A main concern for hospital administration presently is to continue monitoring, and to do so frequently, so they can avoid making hasty or unwarranted conclusions about the effectiveness of the ventilation system and information campaign. One aspect of the study that may have been overlooked is that levels of airborne bacteria and fungi are naturally affected by seasonal changes [28-30]. Rajavithi administration should consider the possibility that the lower bacteria and fungi count in the second sample was due in part to ambient temperature and humidity. Notwithstanding the possibility that some of the variation was due to weather, research at Thai hospitals previously found that occupant number is the primary source of airborne bacteria and fungi [30].

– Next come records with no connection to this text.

(* ===== verification/LdapDial.v ===== *)
(** * Connecting to the directory (dialLDAP and buildLDAPTLSConfig of hub/internal/server/ldap_auth.go).

    The LDAP library is a parameter: dialling, the upgrade to TLS, and what a connection is secured
    with.  A root pool is the PEM text it was made from. *)

From S2P Require Import Prelude GoStr GoTime Model Db Demo StoreConfig StoreUsers Auth Secrets Http Ldap.

Definition VersionTLS12 : Z := 771.

(** [tls.Config]: no root pool is the system's.  InsecureSkipVerify is never set. *)
Record TlsConfig := MkTlsConfig { MinVersion : Z; ServerName : string; RootCAs : option string }.

Class LdapLib := {
  conn : Type;
  DialURL : string → TlsConfig → result conn;
  conn_StartTLS : conn → TlsConfig → result conn;
  secured : conn → option TlsConfig;        (* the configuration of its TLS, if it has TLS *)
  directory : conn → Directory;
  AppendCertsFromPEM : string → bool
}.

(** What the library documents: a connection dialled under [ldaps] has TLS with the configuration
    given, and so has one after [StartTLS]. *)
Class LdapLaws `{NetEnv} (L : LdapLib) := {
  dial_ldaps : ∀ url cfg c scheme host, DialURL url cfg = Ok c → url_parse url = Some (scheme, host) →
    ToLower scheme = "ldaps" → secured c = Some cfg;
  start_tls : ∀ c cfg c', conn_StartTLS c cfg = Ok c' → secured c' = Some cfg
}.

(** [u.Hostname()]: without the port, if what follows the last colon is digits, and the brackets. *)
Definition Hostname (host : string) : string :=
  let host := match last_index_byte ":" host with
              | Some i => if all_bytes is_digit (drop_str (S i) host) then String.substring 0 i host else host
              | None => host
              end in
  if HasPrefix host "[" && HasSuffix host "]" then String.substring 1 (String.length host - 2) host else host.

Section dial.
Context `{N : NetEnv, L : LdapLib}.

Definition buildLDAPTLSConfig (cfg : LDAPConfig) : result TlsConfig :=
  match url_parse (URL cfg) with
  | None => Err "invalid LDAP URL"
  | Some (_, host) =>
      let serverName := firstNonEmpty [TLSServerName cfg; Hostname host] in
      if String.eqb (CACertPEM cfg) "" then Ok (MkTlsConfig VersionTLS12 serverName None) else
      if negb (AppendCertsFromPEM (CACertPEM cfg)) then Err "invalid LDAP CA certificate" else
      Ok (MkTlsConfig VersionTLS12 serverName (Some (CACertPEM cfg)))
  end.

Definition dialLDAP (cfg : LDAPConfig) : result conn :=
  match buildLDAPTLSConfig cfg with
  | Err e => Err e
  | Ok tlsConfig =>
      match DialURL (URL cfg) tlsConfig with
      | Err e => Err e
      | Ok c => if StartTLS cfg then conn_StartTLS c tlsConfig else Ok c
      end
  end.

(** [connect] without a dialler of tests. *)
Definition connect (cfg : LDAPConfig) : result Directory :=
  match dialLDAP cfg with Ok c => Ok (directory c) | Err e => Err e end.

(** TLS that authenticates the directory: to the authority of the settings, if there is one, and to
    the name of the settings or of the URL. *)
Definition authenticated (cfg : LDAPConfig) (tls : TlsConfig) : Prop :=
  MinVersion tls = VersionTLS12 ∧
  RootCAs tls = (if String.eqb (CACertPEM cfg) "" then None else Some (CACertPEM cfg)) ∧
  ∃ scheme host, url_parse (URL cfg) = Some (scheme, host) ∧
    ServerName tls = firstNonEmpty [TLSServerName cfg; Hostname host].

Context `{LL : !LdapLaws L}.

Lemma buildLDAPTLSConfig_ok (cfg : LDAPConfig) (tls : TlsConfig) :
  buildLDAPTLSConfig cfg = Ok tls → authenticated cfg tls.
Proof.
  unfold buildLDAPTLSConfig, authenticated. destruct (url_parse (URL cfg)) as [[scheme host]|]; [|done].
  destruct (String.eqb (CACertPEM cfg) ""); [|destruct (AppendCertsFromPEM (CACertPEM cfg)); [|done]];
    intros [= <-]; eauto 10.
Qed.

Lemma dialLDAP_secured (cfg : LDAPConfig) (c : conn) :
  secure_transport cfg → dialLDAP cfg = Ok c →
  AllowInsecure cfg = true ∨ ∃ tls, secured c = Some tls ∧ authenticated cfg tls.
Proof.
  intros [|(scheme & host & Hu & Hs)] Hd; [by left|right]. unfold dialLDAP in Hd.
  destruct (buildLDAPTLSConfig cfg) as [tls|] eqn:Hb; [|done]. apply buildLDAPTLSConfig_ok in Hb.
  destruct (DialURL (URL cfg) tls) as [c0|] eqn:Hc; [|done]. exists tls. split; [|done].
  destruct (StartTLS cfg) eqn:Ht; [by eapply start_tls|]. injection Hd as <-.
  destruct Hs as [Hs|[_ Hs]]; [by eapply dial_ldaps|done].
Qed.
End dial.


Section witnesses.
#[local] Existing Instance demoEnv.
#[local] Existing Instance demo_crypto.
#[local] Existing Instance demo_ldap_net.

#[local] Instance demo_ldap_lib : LdapLib := {|
  conn := option TlsConfig;
  DialURL := λ url cfg, if HasPrefix url "ldaps://" then Ok (Some cfg) else Ok None;
  conn_StartTLS := λ _ cfg, Ok (Some cfg);
  secured := λ c, c;
  directory := λ _, demo_directory;
  AppendCertsFromPEM := λ _, true
|}.
#[local] Instance demo_ldap_laws : LdapLaws demo_ldap_lib.
Proof.
  split; [|by intros c cfg c' [= <-]]. intros url cfg c scheme host Hd Hu _. simpl in *.
  destruct (HasPrefix url "ldaps://"); [by injection Hd as <-|done].
Qed.

End witnesses.
(* ===== verification/AuthHandlers.v ===== *)
(** * Sign-in, sessions and passwords (hub/internal/server/handlers_auth.go).

    The bodies of requests are decoded by the caller; [None] is a body that does not decode. *)

From S2P Require Import Prelude GoStr GoTime Model Proto ConnMgr Db Demo StoreConfig StoreUsers.
From S2P Require Import StoreServers StoreAudit StoreTokens Auth AgentHandler Http Files Secrets Ldap.

Record LoginResponse := MkLoginResponse {
  lr_TOTPToken : string; lr_SetupToken : string; lr_RequiresTOTPSetup : bool;
  lr_MustChangePassword : bool }.
(** Tokens in the body and in the cookies. *)
Record TokenResponse := MkTokenResponse {
  tr_AccessToken : string; tr_RefreshToken : string; tr_cookies : list SetCookie }.

Definition errInvalidRequestBody : string := "invalid request body".
Definition errUserNotFoundHTTP : string := "user not found".
Definition errFailedToHashPassword : string := "failed to hash password".
Definition errInvalidCredentials : string := "invalid credentials".
Definition errFailedToGenerateToken : string := "failed to generate token".
Definition errFailedToGenerateTokens : string := "failed to generate tokens".

Definition validateUsername (username : string) : result unit :=
  let n := String.length username in
  if (n <? 3)%nat || (32 <? n)%nat then Err "username must be 3-32 characters" else
  if negb (all_bytes (λ c, is_lower c || is_upper c || is_digit c || Ascii.eqb c "_") username)
  then Err "username may only contain alphanumeric characters and underscores" else Ok tt.

Definition totpEnablePasswordError (message : string) : Z * string :=
  if HasPrefix message "bad_request:" then (400, TrimPrefix message "bad_request:") else
  if HasPrefix message "internal:" then (500, TrimPrefix message "internal:") else
  (500, "failed to update password").

Section auth_handlers.
Context `{E : Env, C : Crypto, N : NetEnv}.
Context (jwtSecret : string) (notifier : bool) (Version : string).
Context (escape : string → string) (order : list (string * string) → list (string * string)).
Context (dial : LDAPConfig → result Directory).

The single most important finding of this study was that microorganism contamination levels were higher than all recommended limits for hygienic spaces in a hospital environment. Whether these high contamination levels were due to practices among PACU workers, overcrowding in the hospital, substandard anesthesia scavenging equipment, or insufficient ventilation is yet unknown. Considering the high level of risk posed by air pollution in PACUs, to both workers and patients, Rajavithi Hospital should continue to assess equipment and ventilation systems. Hospital administration and donors may need to make room in the budget for new and improved gas scavenging and ventilation equipment.

Air quality is an issue of importance in all hospitals; and given that Rajavithi Hospital successfully implemented technology and an informational program which led to reduction in airborne pollutants in a hygienic zone, this research can be helpful to other hospitals in Thailand and elsewhere around the world. OSHA [6] has promoted HEPA ventilation systems and HazCom programs for years, so the concepts are nothing new; but, by demonstrating their effectiveness in Thailand through this study, Thai hospital workers should be persuaded. Given that Rajavithi is a government hospital, the results of this study can easily be transmitted through the Ministry of Health to hundreds of other public hospitals. Dissemination of findings, in combination with continued research and monitoring, should further promote the issue of PACU hygiene and thereby improve recovery of patients, health and safety conditions for all persons in the PACU.